# PROBLEM REQUIREMENTS
Only one stretch of the data below is wanted: the lines starting at the one with "given by its" and ending at the one with "call is returned in both cases. *)", both included, given again exactly.

[Collected data]
(** * StackView: the transition reconciler of the stack navigator

    A shallow embedding of
    [packages/stack/src/vendor/views/Stack/StackView.tsx]:
    the static [getDerivedStateFromProps] (the reconciler), the lifecycle
    handlers [handleOpenRoute] and [handleCloseRoute], and the query
    [getGesturesEnabled], followed by the properties the specification
    states about them. *)

From Stdlib Require Import ZArith Bool List String Lia.
From stdpp Require Import gmap strings list fin_maps.
Import ListNotations.

Local Open Scope string_scope.
Local Open Scope list_scope.

(** ** Data model *)

(** [Route<string>]: identity is the key. *)
Record Route := mkRoute { key : string; routeName : string }.

(** The value of the option [animationTypeForReplace]. *)
Inductive AnimationType := push | pop.

(** The options of a descriptor that the view reads; [None] is JavaScript's
    [undefined]. The navigation object, the component getter and the
    transition callbacks of a descriptor play no part in the state
    computed here. *)
Record Options := mkOptions {
  animationEnabled : option bool;
  gestureEnabled : option bool;
  animationTypeForReplace : option AnimationType
}.

Record Descriptor := mkDescriptor { options : Options }.

(** What a lookup in a descriptor map can give: [undefined], a
    descriptor, or a member inherited from [Object.prototype] (a
    function, or under [__proto__] the prototype itself). An inherited
    member is truthy and has no [options] property. *)
Inductive Value :=
| undefined
| object (descriptor : Descriptor)
| inherited.

(** [StackDescriptorMap]: a plain object from route keys to descriptors,
    given by its own properties; its prototype is [Object.prototype].
    An own property may hold [undefined] (the reducer of the reconciler
    stores the result of a lookup as it is). Such an object is built by
    assignments, which never create an own property [__proto__]. *)
Abbreviation DescriptorMap := (gmap string Value).

(** The properties of [Object.prototype]. *)
Definition objectPrototype : list string :=
  ["constructor"; "__defineGetter__"; "__defineSetter__"; "hasOwnProperty";
   "__lookupGetter__"; "__lookupSetter__"; "isPrototypeOf";
   "propertyIsEnumerable"; "toString"; "valueOf"; "__proto__";
   "toLocaleString"].

(** An array or object together with its identity: [===] on objects
    compares identities, never contents. *)
Record Ref (A : Type) := mkRef { ident : nat; target : A }.
Arguments mkRef {A} _ _.
Arguments ident {A} _.
Arguments target {A} _.
(** Modelled from the spec: [Chat Session Store.history], missing from the
    sources. *)
Definition history (chat_id owner : jsstring) (store : Store)
  : Error + list Message :=
  match store !! chat_id with
  | Some session =>
      if bool_decide (owner_id session = owner)
      then inr (messages session) else inl NotFoundError
  | None => inl NotFoundError
  end.

(** Modelled from the spec: [Chat Session Store.delete], missing from the
    sources: the session and its Messages are removed when a session with
    that id is owned by [owner]; otherwise [NotFoundError], whether the
    session does not exist or belongs to someone else.  The store after the
    call is returned in both cases. *)
Definition delete (chat_id owner : jsstring) (store : Store)
  : option Error * Store :=
  match store !! chat_id with
  | Some session =>
      if bool_decide (owner_id session = owner)
      then (None, base.delete chat_id store)
      else (Some NotFoundError, store)
  | None => (Some NotFoundError, store)
  end.

(** Modelled from the spec: what the missing Query Pipeline takes from
    outside the store during one chat turn: the identifier and the time the
    store would use, and the result of retrieval and generation (the answer
    with the sources that went into the context). *)
Record Turn : Type := mkTurn {
  new_id : jsstring;
  now : jsstring;
  generated : Outcome (jsstring * list Source.t)
}.

(** Modelled from the spec: the Query Pipeline behind [POST /api/chat],
    missing from the sources: a missing query is rejected, a failed
    generation persists nothing, and a persisted turn answers with the
    assistant text, its sources and the [chat_id] of the session. *)
Definition chat (t : Turn) (owner query : jsstring) (chat_id : option jsstring)
    (store : Store) : Outcome ChatResponse.t * Store :=
  if truthy query then
    match generated t with
    | Fulfilled (answer, srcs) =>
        match append (new_id t) (now t) chat_id owner query answer srcs store with
        | inr (c, store') =>
            (Fulfilled {| ChatResponse.response := answer;
                          ChatResponse.chat_id := c;
                          ChatResponse.sources := srcs;
                          ChatResponse.timestamp := now t |},
             store')
        | inl _ => (Rejected, store)
        end
    | Rejected => (Rejected, store)
    end
  else (Rejected, store).

(** Modelled from the spec: the missing handler of
    [DELETE /api/chat/{chat_id}], as the client sees it: any error of
    [delete] rejects the request. *)
Definition delete_request (chat_id owner : jsstring) (store : Store)
  : Outcome unit * Store :=
  match delete chat_id owner store with
  | (None, store') => (Fulfilled tt, store')
  | (Some _, store') => (Rejected, store')
  end.

End Backend.

(* ===================================================================== *)
(** * The dashboard talking to the back end *)
(* ===================================================================== *)

(** The page with its chat panel, each with its own instance of the hook,
    and the store of the back end, for one signed-in owner. *)
Record System : Type := mkSystem {
  owner : jsstring;
  store : gmap (list N) Backend.ChatSession;
  page : DashboardPage;
  page_hook : UseChat;
  panel : ChatInterface;
  panel_hook : UseChat
}.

# RESPONSE BELOW
    given by its own properties; its prototype is [Object.prototype].
    An own property may hold [undefined] (the reducer of the reconciler
    stores the result of a lookup as it is). Such an object is built by
    assignments, which never create an own property [__proto__]. *)
Abbreviation DescriptorMap := (gmap string Value).

(** The properties of [Object.prototype]. *)
Definition objectPrototype : list string :=
  ["constructor"; "__defineGetter__"; "__defineSetter__"; "hasOwnProperty";
   "__lookupGetter__"; "__lookupSetter__"; "isPrototypeOf";
   "propertyIsEnumerable"; "toString"; "valueOf"; "__proto__";
   "toLocaleString"].

(** An array or object together with its identity: [===] on objects
    compares identities, never contents. *)
Record Ref (A : Type) := mkRef { ident : nat; target : A }.
Arguments mkRef {A} _ _.
Arguments ident {A} _.
Arguments target {A} _.
(** Modelled from the spec: [Chat Session Store.history], missing from the
    sources. *)
Definition history (chat_id owner : jsstring) (store : Store)
  : Error + list Message :=
  match store !! chat_id with
  | Some session =>
      if bool_decide (owner_id session = owner)
      then inr (messages session) else inl NotFoundError
  | None => inl NotFoundError
  end.

(** Modelled from the spec: [Chat Session Store.delete], missing from the
    sources: the session and its Messages are removed when a session with
    that id is owned by [owner]; otherwise [NotFoundError], whether the
    session does not exist or belongs to someone else.  The store after the
    call is returned in both cases. *)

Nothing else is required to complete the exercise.